(Beginning of DATA FOR REVIEW)
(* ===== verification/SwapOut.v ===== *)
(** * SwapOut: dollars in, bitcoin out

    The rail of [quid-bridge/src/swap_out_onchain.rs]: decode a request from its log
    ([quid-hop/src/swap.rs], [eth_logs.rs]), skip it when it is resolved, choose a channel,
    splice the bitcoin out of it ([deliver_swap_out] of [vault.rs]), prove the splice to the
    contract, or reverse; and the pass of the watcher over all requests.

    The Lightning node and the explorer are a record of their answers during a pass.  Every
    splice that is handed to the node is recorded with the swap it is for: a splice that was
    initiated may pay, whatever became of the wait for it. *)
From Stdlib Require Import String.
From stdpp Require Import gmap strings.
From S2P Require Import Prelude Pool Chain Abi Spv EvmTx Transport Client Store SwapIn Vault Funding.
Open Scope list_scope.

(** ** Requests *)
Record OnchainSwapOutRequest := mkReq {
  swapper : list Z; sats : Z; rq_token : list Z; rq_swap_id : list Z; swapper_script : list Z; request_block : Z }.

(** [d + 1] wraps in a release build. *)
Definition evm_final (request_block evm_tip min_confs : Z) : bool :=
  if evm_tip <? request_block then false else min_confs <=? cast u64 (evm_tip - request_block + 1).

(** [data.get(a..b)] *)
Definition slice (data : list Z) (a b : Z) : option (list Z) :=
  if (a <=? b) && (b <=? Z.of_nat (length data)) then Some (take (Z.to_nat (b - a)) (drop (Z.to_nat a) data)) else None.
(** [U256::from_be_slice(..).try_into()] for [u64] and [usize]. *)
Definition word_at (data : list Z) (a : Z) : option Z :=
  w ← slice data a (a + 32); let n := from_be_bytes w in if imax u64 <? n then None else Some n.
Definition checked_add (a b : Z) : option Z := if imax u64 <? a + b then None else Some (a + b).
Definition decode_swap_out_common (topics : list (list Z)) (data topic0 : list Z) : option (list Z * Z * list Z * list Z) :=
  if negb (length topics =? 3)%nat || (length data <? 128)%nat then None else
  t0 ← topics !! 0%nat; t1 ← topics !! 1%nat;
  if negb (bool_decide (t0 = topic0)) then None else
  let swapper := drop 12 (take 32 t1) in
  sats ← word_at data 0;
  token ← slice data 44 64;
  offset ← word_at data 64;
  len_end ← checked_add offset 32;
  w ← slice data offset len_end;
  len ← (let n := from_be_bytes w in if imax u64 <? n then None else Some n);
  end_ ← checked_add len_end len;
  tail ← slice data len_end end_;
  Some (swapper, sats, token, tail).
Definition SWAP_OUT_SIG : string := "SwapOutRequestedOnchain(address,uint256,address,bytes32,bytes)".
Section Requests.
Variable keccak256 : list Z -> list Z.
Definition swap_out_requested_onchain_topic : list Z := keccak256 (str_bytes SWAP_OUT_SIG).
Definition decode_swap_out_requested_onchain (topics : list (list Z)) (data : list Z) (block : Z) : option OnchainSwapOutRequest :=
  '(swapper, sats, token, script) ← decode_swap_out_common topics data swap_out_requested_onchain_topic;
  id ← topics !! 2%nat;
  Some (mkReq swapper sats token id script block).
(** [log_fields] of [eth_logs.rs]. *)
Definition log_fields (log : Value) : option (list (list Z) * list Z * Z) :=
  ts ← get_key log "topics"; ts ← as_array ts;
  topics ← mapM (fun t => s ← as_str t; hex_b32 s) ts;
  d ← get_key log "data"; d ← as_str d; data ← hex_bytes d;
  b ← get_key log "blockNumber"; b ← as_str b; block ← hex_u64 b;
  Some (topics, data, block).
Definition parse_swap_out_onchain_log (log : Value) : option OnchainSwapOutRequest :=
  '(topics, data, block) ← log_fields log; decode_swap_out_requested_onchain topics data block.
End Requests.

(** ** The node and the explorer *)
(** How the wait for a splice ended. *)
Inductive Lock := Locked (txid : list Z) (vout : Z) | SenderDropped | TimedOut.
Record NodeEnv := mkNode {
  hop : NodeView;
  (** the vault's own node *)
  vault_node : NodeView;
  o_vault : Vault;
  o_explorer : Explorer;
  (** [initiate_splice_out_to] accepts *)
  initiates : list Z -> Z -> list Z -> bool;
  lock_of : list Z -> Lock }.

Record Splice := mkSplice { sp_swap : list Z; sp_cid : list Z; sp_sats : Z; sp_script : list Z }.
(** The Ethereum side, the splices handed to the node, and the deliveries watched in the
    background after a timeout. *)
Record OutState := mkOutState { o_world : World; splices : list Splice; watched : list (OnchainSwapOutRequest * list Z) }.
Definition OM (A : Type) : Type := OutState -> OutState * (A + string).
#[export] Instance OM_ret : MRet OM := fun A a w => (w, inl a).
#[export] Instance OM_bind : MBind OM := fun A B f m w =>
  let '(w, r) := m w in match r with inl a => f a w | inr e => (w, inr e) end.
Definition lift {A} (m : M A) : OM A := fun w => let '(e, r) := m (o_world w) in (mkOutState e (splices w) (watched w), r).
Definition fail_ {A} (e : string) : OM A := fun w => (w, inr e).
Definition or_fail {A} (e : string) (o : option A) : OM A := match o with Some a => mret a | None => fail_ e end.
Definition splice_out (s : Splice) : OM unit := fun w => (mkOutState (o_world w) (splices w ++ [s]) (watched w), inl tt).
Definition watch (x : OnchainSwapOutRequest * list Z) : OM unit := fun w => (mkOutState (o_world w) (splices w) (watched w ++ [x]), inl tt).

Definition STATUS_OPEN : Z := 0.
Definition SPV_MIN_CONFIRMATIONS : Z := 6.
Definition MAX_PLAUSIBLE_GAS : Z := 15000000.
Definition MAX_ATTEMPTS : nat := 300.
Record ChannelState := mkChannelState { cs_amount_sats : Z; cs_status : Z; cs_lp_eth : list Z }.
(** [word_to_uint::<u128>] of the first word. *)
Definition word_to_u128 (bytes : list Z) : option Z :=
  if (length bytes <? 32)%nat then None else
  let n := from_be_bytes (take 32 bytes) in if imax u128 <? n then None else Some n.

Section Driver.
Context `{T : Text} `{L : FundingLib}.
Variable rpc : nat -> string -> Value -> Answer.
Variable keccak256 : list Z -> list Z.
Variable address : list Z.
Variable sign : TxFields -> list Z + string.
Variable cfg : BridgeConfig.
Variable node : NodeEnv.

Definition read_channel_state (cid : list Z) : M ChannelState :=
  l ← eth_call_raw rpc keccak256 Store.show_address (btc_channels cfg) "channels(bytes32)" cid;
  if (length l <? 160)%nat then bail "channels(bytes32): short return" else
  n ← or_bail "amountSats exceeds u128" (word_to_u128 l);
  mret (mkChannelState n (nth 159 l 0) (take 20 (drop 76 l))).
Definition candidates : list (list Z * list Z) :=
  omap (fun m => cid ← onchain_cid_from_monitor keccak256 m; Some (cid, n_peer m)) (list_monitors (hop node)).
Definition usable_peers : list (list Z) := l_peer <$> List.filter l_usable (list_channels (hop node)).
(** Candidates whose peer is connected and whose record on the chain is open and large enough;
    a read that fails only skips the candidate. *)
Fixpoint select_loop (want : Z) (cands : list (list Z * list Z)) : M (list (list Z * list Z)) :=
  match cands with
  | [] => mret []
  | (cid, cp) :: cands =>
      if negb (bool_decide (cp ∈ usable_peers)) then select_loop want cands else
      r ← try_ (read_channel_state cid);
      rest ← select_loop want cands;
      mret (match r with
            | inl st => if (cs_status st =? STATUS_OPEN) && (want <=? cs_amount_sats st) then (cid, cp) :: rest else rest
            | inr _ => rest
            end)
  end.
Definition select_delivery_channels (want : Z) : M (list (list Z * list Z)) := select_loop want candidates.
(End of DATA FOR REVIEW)
(Beginning of DATA FOR REVIEW)
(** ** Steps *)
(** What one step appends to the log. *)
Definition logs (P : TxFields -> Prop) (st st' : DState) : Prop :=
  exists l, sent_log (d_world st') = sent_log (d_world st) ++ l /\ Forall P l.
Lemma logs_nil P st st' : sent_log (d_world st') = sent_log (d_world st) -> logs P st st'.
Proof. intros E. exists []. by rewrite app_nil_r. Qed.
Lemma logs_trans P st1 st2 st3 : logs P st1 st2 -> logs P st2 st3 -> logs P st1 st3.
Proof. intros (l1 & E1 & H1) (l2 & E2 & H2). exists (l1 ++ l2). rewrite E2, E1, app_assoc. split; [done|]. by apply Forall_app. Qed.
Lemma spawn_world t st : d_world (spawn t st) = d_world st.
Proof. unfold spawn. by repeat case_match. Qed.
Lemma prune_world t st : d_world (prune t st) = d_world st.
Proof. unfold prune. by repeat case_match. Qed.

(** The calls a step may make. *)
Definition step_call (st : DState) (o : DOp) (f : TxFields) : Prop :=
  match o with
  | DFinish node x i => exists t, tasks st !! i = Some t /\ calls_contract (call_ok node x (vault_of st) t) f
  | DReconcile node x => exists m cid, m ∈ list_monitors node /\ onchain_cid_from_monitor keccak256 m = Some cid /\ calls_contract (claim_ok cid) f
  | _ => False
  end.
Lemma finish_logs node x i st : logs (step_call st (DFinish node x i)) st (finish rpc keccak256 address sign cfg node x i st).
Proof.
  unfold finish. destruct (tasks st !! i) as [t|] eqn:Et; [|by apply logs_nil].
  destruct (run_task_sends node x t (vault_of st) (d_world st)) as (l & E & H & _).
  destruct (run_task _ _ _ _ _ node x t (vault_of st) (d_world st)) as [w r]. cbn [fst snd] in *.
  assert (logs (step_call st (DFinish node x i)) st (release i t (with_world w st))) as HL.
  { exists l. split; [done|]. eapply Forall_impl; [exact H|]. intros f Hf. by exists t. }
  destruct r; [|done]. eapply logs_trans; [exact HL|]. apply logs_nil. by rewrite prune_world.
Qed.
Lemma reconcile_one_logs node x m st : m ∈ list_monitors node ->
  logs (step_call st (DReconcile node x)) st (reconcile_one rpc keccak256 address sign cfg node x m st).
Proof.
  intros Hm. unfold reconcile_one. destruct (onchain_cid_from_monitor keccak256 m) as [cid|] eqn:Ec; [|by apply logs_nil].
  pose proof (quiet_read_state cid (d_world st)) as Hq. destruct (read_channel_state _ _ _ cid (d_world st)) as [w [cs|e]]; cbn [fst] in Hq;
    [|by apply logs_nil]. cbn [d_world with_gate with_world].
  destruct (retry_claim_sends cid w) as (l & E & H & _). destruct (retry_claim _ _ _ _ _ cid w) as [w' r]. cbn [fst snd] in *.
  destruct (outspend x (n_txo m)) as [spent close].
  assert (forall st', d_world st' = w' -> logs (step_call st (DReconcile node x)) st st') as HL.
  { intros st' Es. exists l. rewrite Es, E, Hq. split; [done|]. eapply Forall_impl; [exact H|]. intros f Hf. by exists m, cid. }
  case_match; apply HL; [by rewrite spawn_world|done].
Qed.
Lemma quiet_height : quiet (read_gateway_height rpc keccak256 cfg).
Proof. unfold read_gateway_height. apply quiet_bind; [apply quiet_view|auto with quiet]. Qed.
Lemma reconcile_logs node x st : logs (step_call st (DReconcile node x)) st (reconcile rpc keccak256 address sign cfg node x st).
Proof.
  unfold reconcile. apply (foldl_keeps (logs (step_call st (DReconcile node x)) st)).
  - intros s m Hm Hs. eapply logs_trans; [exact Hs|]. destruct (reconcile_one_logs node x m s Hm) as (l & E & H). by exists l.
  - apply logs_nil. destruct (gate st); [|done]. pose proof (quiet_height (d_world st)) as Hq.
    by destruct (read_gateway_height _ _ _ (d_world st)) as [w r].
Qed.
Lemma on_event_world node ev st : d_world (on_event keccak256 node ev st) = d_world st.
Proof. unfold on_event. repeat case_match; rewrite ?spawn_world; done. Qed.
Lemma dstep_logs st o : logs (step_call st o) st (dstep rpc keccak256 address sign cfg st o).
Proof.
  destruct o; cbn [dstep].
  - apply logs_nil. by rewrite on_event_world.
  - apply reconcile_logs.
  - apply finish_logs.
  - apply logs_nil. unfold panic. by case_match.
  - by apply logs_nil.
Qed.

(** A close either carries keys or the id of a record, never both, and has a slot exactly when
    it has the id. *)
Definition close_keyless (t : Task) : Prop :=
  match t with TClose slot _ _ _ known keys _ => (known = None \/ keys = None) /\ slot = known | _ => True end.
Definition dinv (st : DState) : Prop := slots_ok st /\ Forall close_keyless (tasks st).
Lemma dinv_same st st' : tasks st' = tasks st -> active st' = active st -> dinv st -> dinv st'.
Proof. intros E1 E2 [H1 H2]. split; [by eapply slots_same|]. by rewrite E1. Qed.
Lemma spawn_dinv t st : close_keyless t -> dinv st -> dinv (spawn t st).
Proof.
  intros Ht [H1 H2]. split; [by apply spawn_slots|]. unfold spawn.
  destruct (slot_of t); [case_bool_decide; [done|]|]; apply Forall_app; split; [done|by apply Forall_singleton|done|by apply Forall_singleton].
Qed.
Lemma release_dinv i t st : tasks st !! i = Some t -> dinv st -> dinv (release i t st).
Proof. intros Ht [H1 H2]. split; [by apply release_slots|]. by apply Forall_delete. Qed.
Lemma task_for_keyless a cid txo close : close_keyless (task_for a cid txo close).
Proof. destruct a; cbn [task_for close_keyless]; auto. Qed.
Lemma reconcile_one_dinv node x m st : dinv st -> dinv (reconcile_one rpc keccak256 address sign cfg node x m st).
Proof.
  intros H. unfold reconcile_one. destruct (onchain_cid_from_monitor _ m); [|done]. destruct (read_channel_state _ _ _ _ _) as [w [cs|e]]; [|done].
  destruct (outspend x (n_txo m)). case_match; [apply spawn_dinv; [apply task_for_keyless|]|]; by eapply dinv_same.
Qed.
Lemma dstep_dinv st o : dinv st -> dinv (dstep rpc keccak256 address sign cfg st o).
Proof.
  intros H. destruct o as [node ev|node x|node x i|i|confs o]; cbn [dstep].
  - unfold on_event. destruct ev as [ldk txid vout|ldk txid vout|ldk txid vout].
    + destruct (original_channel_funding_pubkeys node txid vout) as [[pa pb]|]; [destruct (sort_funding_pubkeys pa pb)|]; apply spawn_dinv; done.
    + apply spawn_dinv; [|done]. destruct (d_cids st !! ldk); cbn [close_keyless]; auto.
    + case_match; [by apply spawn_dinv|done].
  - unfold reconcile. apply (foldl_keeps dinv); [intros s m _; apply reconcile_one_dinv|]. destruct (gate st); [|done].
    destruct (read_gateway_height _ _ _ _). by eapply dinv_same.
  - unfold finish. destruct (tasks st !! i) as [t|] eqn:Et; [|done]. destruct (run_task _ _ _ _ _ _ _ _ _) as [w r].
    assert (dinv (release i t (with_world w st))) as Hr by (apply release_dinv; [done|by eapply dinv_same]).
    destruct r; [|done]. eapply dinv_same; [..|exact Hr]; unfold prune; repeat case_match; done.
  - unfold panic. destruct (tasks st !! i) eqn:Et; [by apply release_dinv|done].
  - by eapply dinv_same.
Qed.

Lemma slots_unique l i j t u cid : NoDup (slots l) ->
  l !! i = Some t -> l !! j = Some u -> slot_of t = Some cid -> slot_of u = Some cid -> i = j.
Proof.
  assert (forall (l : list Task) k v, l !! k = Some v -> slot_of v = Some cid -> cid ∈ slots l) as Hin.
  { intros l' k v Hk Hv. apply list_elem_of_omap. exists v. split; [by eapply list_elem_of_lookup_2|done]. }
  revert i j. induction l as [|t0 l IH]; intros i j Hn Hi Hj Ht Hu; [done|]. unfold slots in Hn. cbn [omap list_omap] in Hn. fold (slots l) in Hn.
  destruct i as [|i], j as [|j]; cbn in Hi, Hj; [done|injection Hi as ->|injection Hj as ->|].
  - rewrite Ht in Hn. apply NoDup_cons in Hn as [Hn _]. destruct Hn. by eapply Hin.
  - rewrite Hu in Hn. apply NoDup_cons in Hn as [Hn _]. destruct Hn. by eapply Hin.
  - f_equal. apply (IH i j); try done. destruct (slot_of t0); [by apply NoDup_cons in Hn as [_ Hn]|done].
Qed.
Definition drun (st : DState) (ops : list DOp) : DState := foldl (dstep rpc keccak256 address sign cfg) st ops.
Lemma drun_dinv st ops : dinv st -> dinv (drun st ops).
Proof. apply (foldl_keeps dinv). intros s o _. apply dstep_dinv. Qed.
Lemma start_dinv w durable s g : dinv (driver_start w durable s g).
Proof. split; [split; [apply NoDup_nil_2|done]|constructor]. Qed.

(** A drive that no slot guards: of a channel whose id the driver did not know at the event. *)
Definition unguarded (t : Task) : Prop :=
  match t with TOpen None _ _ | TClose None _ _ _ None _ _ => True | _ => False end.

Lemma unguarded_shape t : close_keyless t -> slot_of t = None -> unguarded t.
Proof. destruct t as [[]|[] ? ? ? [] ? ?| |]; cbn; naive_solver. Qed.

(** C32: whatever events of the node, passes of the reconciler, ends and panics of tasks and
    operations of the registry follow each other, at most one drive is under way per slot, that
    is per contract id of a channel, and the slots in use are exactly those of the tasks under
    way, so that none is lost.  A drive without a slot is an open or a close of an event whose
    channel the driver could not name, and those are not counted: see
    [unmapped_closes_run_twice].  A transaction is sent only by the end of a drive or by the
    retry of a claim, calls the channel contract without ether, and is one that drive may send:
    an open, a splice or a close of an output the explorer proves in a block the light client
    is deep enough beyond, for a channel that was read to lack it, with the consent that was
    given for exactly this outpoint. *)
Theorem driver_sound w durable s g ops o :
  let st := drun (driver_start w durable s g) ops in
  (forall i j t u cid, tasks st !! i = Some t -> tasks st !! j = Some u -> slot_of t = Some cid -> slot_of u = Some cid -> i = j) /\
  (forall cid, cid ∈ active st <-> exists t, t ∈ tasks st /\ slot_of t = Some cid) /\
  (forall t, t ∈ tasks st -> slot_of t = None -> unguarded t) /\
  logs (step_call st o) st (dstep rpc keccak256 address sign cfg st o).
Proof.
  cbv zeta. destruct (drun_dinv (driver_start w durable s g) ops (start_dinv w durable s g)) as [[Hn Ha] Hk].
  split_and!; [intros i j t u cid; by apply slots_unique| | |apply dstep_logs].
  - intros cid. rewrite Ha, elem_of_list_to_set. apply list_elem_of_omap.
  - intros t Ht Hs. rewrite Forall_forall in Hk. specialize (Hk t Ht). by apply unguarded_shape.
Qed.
(End of DATA FOR REVIEW)
(Beginning of DATA FOR REVIEW)
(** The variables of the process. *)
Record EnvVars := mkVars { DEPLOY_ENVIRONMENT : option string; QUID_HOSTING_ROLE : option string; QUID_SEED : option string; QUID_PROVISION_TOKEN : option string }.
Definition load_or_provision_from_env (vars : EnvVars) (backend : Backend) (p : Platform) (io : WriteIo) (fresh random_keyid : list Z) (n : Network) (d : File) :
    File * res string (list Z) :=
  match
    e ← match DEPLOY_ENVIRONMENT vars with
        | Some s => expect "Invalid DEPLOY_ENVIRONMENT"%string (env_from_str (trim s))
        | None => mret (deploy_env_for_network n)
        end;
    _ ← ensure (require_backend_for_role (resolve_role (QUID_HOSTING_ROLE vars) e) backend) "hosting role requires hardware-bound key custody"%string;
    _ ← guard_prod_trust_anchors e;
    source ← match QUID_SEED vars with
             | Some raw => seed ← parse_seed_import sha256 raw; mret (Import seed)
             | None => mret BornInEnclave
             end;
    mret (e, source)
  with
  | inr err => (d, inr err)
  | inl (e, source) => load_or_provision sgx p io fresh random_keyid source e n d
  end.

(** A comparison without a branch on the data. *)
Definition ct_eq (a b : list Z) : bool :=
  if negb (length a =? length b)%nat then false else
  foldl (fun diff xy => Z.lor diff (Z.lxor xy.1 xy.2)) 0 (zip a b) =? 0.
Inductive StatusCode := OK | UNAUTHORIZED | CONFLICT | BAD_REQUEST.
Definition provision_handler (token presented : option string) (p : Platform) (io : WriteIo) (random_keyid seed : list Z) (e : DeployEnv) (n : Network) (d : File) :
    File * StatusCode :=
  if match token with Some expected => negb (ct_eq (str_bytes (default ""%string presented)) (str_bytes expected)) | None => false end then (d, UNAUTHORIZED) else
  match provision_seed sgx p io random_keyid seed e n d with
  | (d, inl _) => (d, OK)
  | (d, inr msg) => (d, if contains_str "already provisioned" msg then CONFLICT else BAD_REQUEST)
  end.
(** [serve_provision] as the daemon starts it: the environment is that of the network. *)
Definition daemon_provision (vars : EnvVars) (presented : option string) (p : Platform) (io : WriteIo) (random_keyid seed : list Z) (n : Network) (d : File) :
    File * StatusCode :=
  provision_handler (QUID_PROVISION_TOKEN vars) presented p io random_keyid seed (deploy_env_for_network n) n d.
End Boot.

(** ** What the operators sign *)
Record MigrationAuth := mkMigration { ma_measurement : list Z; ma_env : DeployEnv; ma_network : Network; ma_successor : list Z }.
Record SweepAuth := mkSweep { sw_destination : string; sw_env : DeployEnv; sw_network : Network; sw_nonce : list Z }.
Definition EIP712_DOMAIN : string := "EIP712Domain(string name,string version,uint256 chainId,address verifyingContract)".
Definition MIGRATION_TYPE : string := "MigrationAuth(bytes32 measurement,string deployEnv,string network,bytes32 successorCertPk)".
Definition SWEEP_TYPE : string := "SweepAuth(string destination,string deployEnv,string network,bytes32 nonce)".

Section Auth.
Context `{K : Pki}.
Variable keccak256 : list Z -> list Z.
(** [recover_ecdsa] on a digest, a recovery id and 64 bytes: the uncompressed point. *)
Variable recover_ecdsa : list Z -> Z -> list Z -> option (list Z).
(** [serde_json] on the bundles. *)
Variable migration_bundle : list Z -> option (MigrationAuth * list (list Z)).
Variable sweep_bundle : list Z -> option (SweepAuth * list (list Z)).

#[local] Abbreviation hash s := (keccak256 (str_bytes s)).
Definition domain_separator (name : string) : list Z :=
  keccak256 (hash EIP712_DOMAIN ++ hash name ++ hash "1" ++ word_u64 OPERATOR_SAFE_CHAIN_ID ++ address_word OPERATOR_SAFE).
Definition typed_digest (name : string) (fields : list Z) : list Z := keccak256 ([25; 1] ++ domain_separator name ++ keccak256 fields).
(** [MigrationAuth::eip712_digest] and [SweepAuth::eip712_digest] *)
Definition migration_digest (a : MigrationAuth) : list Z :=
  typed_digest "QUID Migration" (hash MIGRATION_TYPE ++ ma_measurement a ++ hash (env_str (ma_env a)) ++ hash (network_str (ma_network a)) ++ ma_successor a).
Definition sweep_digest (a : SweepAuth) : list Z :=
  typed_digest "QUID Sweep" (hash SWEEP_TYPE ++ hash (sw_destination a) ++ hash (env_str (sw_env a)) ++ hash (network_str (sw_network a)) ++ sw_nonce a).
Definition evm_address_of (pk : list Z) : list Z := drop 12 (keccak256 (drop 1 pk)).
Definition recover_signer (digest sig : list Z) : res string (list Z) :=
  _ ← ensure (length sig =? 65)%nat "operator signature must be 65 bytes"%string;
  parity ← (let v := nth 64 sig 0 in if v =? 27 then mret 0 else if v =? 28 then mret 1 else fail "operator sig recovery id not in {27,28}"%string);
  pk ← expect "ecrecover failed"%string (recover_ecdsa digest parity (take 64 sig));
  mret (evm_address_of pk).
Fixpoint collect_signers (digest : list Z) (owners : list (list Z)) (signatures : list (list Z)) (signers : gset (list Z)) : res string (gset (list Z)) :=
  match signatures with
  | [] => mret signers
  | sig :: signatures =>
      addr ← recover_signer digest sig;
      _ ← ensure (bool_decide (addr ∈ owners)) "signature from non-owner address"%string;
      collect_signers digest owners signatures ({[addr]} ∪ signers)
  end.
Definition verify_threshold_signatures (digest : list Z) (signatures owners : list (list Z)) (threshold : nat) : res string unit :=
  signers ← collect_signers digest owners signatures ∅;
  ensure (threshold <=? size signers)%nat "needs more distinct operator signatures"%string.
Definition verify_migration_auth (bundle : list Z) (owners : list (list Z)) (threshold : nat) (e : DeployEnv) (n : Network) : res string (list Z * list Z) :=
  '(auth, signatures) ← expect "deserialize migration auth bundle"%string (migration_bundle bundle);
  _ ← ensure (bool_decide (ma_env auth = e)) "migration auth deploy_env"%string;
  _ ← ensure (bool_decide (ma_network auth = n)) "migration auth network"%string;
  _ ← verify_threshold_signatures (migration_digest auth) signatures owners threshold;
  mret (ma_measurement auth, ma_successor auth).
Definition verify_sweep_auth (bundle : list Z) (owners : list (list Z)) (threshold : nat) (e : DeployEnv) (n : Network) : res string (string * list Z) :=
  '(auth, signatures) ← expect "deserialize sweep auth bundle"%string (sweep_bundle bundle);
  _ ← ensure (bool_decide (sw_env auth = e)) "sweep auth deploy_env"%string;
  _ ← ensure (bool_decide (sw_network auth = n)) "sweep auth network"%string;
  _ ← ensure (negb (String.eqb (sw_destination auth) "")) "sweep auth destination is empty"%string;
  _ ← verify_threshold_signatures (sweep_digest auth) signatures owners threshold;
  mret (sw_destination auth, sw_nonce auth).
(End of DATA FOR REVIEW)
**WHAT THE EXERCISE ASKS**
In the listing, find every line with the word "outspend" and return it.

**RESPONSE TO THE TASK**
  destruct (outspend x (n_txo m)) as [spent close].
  destruct (outspend x (n_txo m)). case_match; [apply spawn_dinv; [apply task_for_keyless|]|]; by eapply dinv_same.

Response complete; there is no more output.